> _DATA SUPPLIED_

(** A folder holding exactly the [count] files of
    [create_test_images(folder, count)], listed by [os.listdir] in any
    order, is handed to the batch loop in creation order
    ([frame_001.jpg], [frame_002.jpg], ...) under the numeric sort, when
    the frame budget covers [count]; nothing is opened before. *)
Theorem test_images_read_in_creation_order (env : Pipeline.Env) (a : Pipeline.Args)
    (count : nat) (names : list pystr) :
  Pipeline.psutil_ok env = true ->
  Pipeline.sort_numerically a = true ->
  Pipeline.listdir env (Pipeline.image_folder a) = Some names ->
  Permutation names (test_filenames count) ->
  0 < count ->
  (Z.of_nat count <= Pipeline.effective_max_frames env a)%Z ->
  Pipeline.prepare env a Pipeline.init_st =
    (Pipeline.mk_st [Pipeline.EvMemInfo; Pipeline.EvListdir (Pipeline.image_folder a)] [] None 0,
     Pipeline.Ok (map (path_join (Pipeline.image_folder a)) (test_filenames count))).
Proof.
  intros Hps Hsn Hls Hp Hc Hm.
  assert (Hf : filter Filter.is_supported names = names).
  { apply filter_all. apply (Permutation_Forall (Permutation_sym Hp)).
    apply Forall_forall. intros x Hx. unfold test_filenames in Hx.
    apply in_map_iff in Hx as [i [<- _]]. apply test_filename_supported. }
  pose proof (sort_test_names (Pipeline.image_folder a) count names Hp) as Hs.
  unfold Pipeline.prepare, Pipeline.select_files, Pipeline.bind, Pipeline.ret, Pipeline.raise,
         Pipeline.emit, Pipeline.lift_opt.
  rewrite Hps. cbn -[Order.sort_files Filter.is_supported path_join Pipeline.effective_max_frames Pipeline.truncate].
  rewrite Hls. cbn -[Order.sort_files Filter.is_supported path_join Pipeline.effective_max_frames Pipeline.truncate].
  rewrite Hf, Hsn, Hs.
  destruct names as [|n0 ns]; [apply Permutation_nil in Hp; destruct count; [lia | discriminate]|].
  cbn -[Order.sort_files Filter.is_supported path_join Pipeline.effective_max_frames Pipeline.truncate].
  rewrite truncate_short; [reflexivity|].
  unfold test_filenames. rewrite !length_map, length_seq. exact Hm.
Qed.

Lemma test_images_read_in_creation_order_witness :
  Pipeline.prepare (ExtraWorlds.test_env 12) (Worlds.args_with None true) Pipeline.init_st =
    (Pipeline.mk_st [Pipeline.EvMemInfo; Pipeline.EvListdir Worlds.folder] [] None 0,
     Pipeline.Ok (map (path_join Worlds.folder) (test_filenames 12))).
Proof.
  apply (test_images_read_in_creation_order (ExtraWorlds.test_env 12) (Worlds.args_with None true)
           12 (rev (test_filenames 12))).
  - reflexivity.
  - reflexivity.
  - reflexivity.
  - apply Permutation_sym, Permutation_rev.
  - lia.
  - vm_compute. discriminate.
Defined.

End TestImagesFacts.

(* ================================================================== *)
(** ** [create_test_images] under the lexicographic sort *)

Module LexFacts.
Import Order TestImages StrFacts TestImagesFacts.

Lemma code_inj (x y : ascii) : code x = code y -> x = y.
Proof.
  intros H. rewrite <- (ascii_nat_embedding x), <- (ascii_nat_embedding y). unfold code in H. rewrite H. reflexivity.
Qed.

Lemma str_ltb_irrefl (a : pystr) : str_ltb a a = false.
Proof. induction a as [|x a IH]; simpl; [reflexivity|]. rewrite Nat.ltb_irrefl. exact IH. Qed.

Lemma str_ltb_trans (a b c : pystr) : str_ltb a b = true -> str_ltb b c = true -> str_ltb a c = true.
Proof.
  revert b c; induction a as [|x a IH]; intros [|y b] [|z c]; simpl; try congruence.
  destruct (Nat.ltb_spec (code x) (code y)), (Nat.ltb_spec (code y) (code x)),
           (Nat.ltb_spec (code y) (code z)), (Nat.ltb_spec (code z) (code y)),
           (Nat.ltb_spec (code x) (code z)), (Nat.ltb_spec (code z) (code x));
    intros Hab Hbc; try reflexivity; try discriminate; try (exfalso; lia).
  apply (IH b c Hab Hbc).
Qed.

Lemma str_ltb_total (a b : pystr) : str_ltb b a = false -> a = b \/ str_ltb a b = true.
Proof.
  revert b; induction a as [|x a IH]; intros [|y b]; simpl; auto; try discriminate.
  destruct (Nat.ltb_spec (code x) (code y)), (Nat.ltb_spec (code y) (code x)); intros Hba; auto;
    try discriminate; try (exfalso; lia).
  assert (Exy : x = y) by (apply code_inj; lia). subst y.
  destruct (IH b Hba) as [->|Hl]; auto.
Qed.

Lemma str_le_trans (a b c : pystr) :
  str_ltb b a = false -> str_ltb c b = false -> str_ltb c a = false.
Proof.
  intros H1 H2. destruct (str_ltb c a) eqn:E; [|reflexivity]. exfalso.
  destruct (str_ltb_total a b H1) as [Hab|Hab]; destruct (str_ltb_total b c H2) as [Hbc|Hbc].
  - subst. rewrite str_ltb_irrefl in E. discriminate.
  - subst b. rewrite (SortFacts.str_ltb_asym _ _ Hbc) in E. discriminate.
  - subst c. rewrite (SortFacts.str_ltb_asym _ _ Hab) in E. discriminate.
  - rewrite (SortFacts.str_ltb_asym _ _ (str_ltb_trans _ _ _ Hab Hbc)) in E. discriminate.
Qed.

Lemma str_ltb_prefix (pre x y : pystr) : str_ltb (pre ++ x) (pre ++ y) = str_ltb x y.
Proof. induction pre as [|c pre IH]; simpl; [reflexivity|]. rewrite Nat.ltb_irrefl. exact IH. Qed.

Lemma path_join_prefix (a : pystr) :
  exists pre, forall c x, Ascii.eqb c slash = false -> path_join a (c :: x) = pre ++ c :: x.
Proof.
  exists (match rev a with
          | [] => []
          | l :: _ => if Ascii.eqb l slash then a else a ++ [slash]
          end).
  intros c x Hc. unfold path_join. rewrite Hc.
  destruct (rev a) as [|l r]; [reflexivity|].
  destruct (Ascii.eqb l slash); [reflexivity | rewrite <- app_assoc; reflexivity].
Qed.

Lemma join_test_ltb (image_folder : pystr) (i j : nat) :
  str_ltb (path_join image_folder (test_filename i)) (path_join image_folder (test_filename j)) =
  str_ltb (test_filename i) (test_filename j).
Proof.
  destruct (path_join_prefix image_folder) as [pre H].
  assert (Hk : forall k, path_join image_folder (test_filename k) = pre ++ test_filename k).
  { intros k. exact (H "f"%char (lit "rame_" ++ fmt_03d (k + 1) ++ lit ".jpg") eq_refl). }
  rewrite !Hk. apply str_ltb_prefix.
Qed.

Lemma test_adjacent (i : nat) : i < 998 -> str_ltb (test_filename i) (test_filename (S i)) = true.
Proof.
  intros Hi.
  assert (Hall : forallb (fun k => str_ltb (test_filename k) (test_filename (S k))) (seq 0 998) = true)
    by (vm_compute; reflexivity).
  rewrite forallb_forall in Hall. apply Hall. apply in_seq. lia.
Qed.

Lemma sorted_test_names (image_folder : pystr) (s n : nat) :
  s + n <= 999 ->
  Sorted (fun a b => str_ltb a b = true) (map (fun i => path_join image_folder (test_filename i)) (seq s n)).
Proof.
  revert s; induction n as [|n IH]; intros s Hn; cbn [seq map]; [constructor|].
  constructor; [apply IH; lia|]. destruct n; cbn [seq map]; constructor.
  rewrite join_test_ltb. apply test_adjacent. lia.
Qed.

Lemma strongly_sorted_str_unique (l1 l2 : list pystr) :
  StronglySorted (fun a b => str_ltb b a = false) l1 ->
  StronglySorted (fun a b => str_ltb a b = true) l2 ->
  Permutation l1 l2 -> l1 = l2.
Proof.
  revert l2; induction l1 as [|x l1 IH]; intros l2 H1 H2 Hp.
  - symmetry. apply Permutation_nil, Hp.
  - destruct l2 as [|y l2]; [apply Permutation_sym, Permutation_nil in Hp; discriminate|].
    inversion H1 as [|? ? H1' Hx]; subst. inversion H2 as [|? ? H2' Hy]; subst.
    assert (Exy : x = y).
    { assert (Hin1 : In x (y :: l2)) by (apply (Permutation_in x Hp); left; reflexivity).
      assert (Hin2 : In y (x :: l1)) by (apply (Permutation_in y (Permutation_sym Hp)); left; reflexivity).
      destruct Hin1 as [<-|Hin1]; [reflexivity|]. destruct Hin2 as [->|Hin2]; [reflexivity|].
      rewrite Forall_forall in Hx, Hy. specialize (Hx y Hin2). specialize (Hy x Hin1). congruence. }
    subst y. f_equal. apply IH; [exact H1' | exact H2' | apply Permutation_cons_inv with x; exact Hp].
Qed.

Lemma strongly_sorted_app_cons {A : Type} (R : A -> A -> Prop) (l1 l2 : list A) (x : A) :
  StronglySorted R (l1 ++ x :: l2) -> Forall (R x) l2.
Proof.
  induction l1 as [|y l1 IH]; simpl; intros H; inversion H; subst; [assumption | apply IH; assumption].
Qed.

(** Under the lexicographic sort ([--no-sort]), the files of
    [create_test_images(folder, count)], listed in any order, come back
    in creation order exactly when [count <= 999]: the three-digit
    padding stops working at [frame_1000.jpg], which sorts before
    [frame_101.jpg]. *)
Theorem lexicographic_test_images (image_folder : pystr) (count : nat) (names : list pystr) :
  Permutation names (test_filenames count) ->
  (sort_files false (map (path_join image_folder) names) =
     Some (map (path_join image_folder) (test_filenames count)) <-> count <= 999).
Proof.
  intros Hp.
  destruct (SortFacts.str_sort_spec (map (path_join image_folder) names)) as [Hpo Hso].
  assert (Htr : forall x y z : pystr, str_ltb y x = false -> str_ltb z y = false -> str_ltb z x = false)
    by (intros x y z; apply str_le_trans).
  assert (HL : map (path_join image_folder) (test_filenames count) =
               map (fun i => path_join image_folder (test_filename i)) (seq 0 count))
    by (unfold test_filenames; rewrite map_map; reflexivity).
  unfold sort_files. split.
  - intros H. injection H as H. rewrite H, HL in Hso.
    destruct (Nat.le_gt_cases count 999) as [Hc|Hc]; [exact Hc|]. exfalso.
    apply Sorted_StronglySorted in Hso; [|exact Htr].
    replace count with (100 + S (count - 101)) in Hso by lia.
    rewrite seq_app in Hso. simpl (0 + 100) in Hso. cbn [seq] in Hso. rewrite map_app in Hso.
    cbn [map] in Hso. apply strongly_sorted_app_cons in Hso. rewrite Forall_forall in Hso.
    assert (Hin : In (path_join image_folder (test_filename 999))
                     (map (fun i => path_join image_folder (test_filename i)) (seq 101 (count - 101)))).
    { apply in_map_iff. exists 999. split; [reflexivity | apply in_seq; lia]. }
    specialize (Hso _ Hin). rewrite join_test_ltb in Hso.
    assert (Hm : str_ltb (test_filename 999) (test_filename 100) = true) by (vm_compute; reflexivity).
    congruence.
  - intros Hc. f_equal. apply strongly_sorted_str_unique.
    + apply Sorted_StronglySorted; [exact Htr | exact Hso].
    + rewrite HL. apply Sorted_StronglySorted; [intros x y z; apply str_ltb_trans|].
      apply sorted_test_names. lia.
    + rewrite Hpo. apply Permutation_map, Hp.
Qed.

> _ASSIGNMENT_
Only the lines above from the line containing "(** Under the" through the line containing "rewrite seq_app in" should be retyped, exactly and with both ends included.

> _YOUR SOLUTION_
(** Under the lexicographic sort ([--no-sort]), the files of
    [create_test_images(folder, count)], listed in any order, come back
    in creation order exactly when [count <= 999]: the three-digit
    padding stops working at [frame_1000.jpg], which sorts before
    [frame_101.jpg]. *)
Theorem lexicographic_test_images (image_folder : pystr) (count : nat) (names : list pystr) :
  Permutation names (test_filenames count) ->
  (sort_files false (map (path_join image_folder) names) =
     Some (map (path_join image_folder) (test_filenames count)) <-> count <= 999).
Proof.
  intros Hp.
  destruct (SortFacts.str_sort_spec (map (path_join image_folder) names)) as [Hpo Hso].
  assert (Htr : forall x y z : pystr, str_ltb y x = false -> str_ltb z y = false -> str_ltb z x = false)
    by (intros x y z; apply str_le_trans).
  assert (HL : map (path_join image_folder) (test_filenames count) =
               map (fun i => path_join image_folder (test_filename i)) (seq 0 count))
    by (unfold test_filenames; rewrite map_map; reflexivity).
  unfold sort_files. split.
  - intros H. injection H as H. rewrite H, HL in Hso.
    destruct (Nat.le_gt_cases count 999) as [Hc|Hc]; [exact Hc|]. exfalso.
    apply Sorted_StronglySorted in Hso; [|exact Htr].
    replace count with (100 + S (count - 101)) in Hso by lia.
    rewrite seq_app in Hso. simpl (0 + 100) in Hso. cbn [seq] in Hso. rewrite map_app in Hso.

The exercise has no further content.